- Battle of Tell Abyad (2013): Part of the Rojava–Islamist conflict
| Date | 19–30 July 2013 (1 week and 4 days) |
| Location | Tell Abyad, Tell Abyad District, Raqqa Governorate, Syria |
| Result | Rebel victory Kurdish forces driven out of Tell Abyad; Thousands of civilians displaced; |

Belligerents
- Kurdish Front Sheikh Ayoub Battalion; Democratic Union Party People's Protection Units; Women's Protection Units;: Islamic State of Iraq and the Levant Al-Nusra Front; Ahrar al-Sham Al-Sakhana Brigades; ;

Commanders and leaders
- Haji Ahmed Kurdi (Kurdish Front commander): Khalaf Thiyab "Abu Musab" (POW) (al-Nusra Front commander)

Casualties and losses
- Unknown: 25–34 killed

= Battle of Tell Abyad (2013) =

Military confrontation

The 2013 battle of Tell Abyad was a military confrontation in the town of Tell Abyad between the Kurdish Front and the Democratic Union Party-affiliated People's Protection Units and Women's Protection Units against the Islamic State of Iraq and the Levant, al-Nusra Front (an al-Qaeda affiliate), and Ahrar al-Sham, resulting in a Kurdish defeat and the jihadist capture of the town.

==Background==

Tell Abyad is located across the town of Akçakale on the Syria-Turkey border. On 19 September 2012, the Farouq Brigades of the Free Syrian Army captured Tell Abyad from Syrian government forces. Following their capture of Raqqa in March 2013, the al-Nusra Front set up a checkpoint on the outskirts of Tell Abyad and captured 33 fighters from the Farouq Brigades. Clashes between the two groups resulted in the Farouq Brigades commander, Abu Azzam, being wounded in action. Abu Azzam previously survived an assassination attempt by car bomb. He and other wounded rebels was transferred to a hospital in Şanlıurfa, Turkey. The next week, the 33 Farouq Brigades prisoners were released by the al-Nusra Front and the border crossing was reopened.

On 17 July 2013, the YPG fully captured the city of Ras al-Ayn from ISIL and al-Nusra. The latter retreated to the northern Raqqa Governorate, mainly in Tell Abyad. ISIL and al-Nusra Front fighters arrested many Syrian Kurdish civilians on charges of Kurdish nationalism. ISIL also called on the residents of Tell Abyad to pledge allegiance to their self-proclaimed caliphate. In response, a YPG battalion was formed in the Kurdish neighbourhoods of the town.

==Battle==
On 20 July 2013, the Kurdish Front Brigade captured Khalaf Thiyab "Abu Musab", an al-Nusra commander and 4 other Nusra members on charges that they attempted to blow up themselves in the "People's House", the Democratic Union Party office in Tell Abyad. Clashes then erupted in the town. By the next day, more than 1,000 residents were detained by Islamist groups in order to pressure the PYD to release the al-Nusra members, and both were released. Hundreds of residents fled the town.

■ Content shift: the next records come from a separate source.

Lemma Forall_zip_fst {A B} (P : A → Prop) (l1 : list A) (l2 : list B) :
  Forall P l1 → Forall (λ x, P x.1) (zip l1 l2).
Proof.
  intros Hl. revert l2. induction Hl; intros [|b l2]; simpl; constructor; auto.
Qed.

Lemma Forall_zip_snd {A B} (P : B → Prop) (l1 : list A) (l2 : list B) :
  Forall P l2 → Forall (λ x, P x.2) (zip l1 l2).
Proof.
  intros Hl. revert l1. induction Hl; intros [|a l1]; simpl; constructor; auto.
Qed.

Lemma Forall_filter_l {A} (P Q : A → Prop) `{!∀ x, Decision (Q x)} (l : list A) :
  Forall P l → Forall P (filter Q l).
Proof. rewrite !Forall_forall. intros HP x [_ Hx]%list_elem_of_filter. auto. Qed.

Lemma last_map {A B} (f : A → B) (l : list A) : last (map f l) = f <$> last l.
Proof. induction l as [|x [|y l] IH]; simpl in *; auto. Qed.

Lemma nth_fmap_lookup {A B} (f : A → B) (l : list A) k x d :
  l !! k = Some x → nth k (f <$> l) d = f x.
Proof. intros Hk. by rewrite nth_lookup, list_lookup_fmap, Hk. Qed.

Lemma filter_all {A} (P : A → Prop) `{!∀ x, Decision (P x)} (l : list A) :
  Forall P l → filter P l = l.
Proof. induction 1; [done|]. rewrite filter_cons, decide_True by done. by f_equal. Qed.

Lemma StronglySorted_filter {A} (R : A → A → Prop) (P : A → Prop)
    `{!∀ x, Decision (P x)} (l : list A) :
  StronglySorted R l → StronglySorted R (filter P l).
Proof.
  induction 1 as [|x l Hl IH Hx]; [constructor|]. rewrite filter_cons.
  case_decide; [|done]. constructor; [done|]. by apply Forall_filter_l.
Qed.

Lemma StronglySorted_seq s n : StronglySorted lt (seq s n).
Proof.
  revert s. induction n as [|n IH]; intros s; simpl; constructor; [done|].
  apply Forall_seq. lia.
Qed.

Lemma StronglySorted_app_inv {A} (R : A → A → Prop) (l1 l2 : list A) :
  StronglySorted R (l1 ++ l2) →
  StronglySorted R l1 ∧ StronglySorted R l2 ∧ ∀ x y, x ∈ l1 → y ∈ l2 → R x y.
Proof.
  induction l1 as [|a l1 IH]; simpl; intros Hs.
  { split; [constructor|]. split; [done|]. intros ? ? Hx. by apply elem_of_nil in Hx. }
  apply StronglySorted_inv in Hs as [Hs Ha]. destruct (IH Hs) as (H1 & H2 & H12).
  rewrite Forall_forall in Ha. split; [|split; [done|]].
  - constructor; [done|]. apply Forall_forall. intros x Hx. apply Ha. set_solver.
  - intros x y [->|Hx]%elem_of_cons Hy; [apply Ha; set_solver|auto].
Qed.

Lemma StronglySorted_map {A B} (R : B → B → Prop) (f : A → B) (l : list A) :
  StronglySorted (λ a b, R (f a) (f b)) l → StronglySorted R (map f l).
Proof.
  induction 1 as [|a l Hl IH Ha]; simpl; constructor; [done|].
  apply Forall_map. exact Ha.
Qed.

Lemma StronglySorted_take {A} (R : A → A → Prop) (l : list A) k :
  StronglySorted R l → StronglySorted R (take k l).
Proof. rewrite <-(take_drop k l) at 1. intros []%StronglySorted_app_inv. done. Qed.

Lemma elem_of_take_l {A} (x : A) n l : x ∈ take n l → x ∈ l.
Proof. intros Hx. rewrite <-(take_drop n l). set_solver. Qed.

Lemma NoDup_take_l {A} (l : list A) n : NoDup l → NoDup (take n l).
Proof. rewrite <-(take_drop n l) at 1. rewrite NoDup_app. naive_solver. Qed.

Lemma length_concat_const {A} (ls : list (list A)) k :
  Forall (λ l, length l = k) ls → length (concat ls) = length ls * k.
Proof. induction 1; simpl; rewrite ?length_app; lia. Qed.

Lemma fmap_is_map {A B} (f : A → B) (l : list A) : f <$> l = map f l.
Proof. induction l; simpl; f_equal; auto. Qed.

Lemma map_seq_nth {A B} (f : A → B) (l : list A) d :
  map (λ j, f (nth j l d)) (seq 0 (length l)) = map f l.
Proof.
  induction l as [|x l IH]; [done|]. simpl. f_equal.
  rewrite <-seq_shift, map_map. apply IH.
Qed.

Lemma StronglySorted_impl {A} (R1 R2 : A → A → Prop) (l : list A) :
  (∀ x y, R1 x y → R2 x y) → StronglySorted R1 l → StronglySorted R2 l.
Proof.
  intros HR. induction 1; constructor; [done|]. eapply Forall_impl; eauto.
Qed.

Lemma nth_map_lt {A B} (f : A → B) (l : list A) i d d' :
  i < length l → nth i (map f l) d = f (nth i l d').
Proof. intros Hi. rewrite (nth_indep _ d (f d')) by (rewrite length_map; lia). apply map_nth. Qed.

On 22 July, ISIL raided, looted, and demolished dozens of houses of the hundreds of Kurdish civilians who fled after their neighbourhoods were attacked by tanks and other heavy weapons. More than 10 al-Nusra fighters were killed. YPG and Kurdish Front forces surrounded the Akçakale border crossing which was then closed by Turkey. By the next week, ISIL defeated the Kurdish forces and took full control of Tell Abyad, forcing thousands of Kurdish civilians to flee.

==Aftermath==
Many Kurdish refugees from Tell Abyad fled to nearby Tell Akhdar. 70% of its residents had already fled. In August 2013 Ahrar al-Sham took over the village. On 13 October, clashes renewed between Kurdish forces and joint rebel jihadist forces west of Tell Abyad.

In January 2014, infighting erupted between Ahrar al-Sham and ISIL and the latter gained complete control over the Tell Abyad countryside. Clashes between the YPG and ISIL west of Tell Abyad again renewed in March. Hundreds of ISIL militants surrounded Tell Akhdar and threatened to kill all those who remained in the village. All residents fled and most became refugees in Kobanî, which was also besieged later in the year.

In February 2015, Euphrates Volcano forces steadily advanced into the northern Raqqa countryside from both the west and the east, capturing 19 villages. Tell Abyad was then captured by joint YPG and FSA forces on 16 June 2015.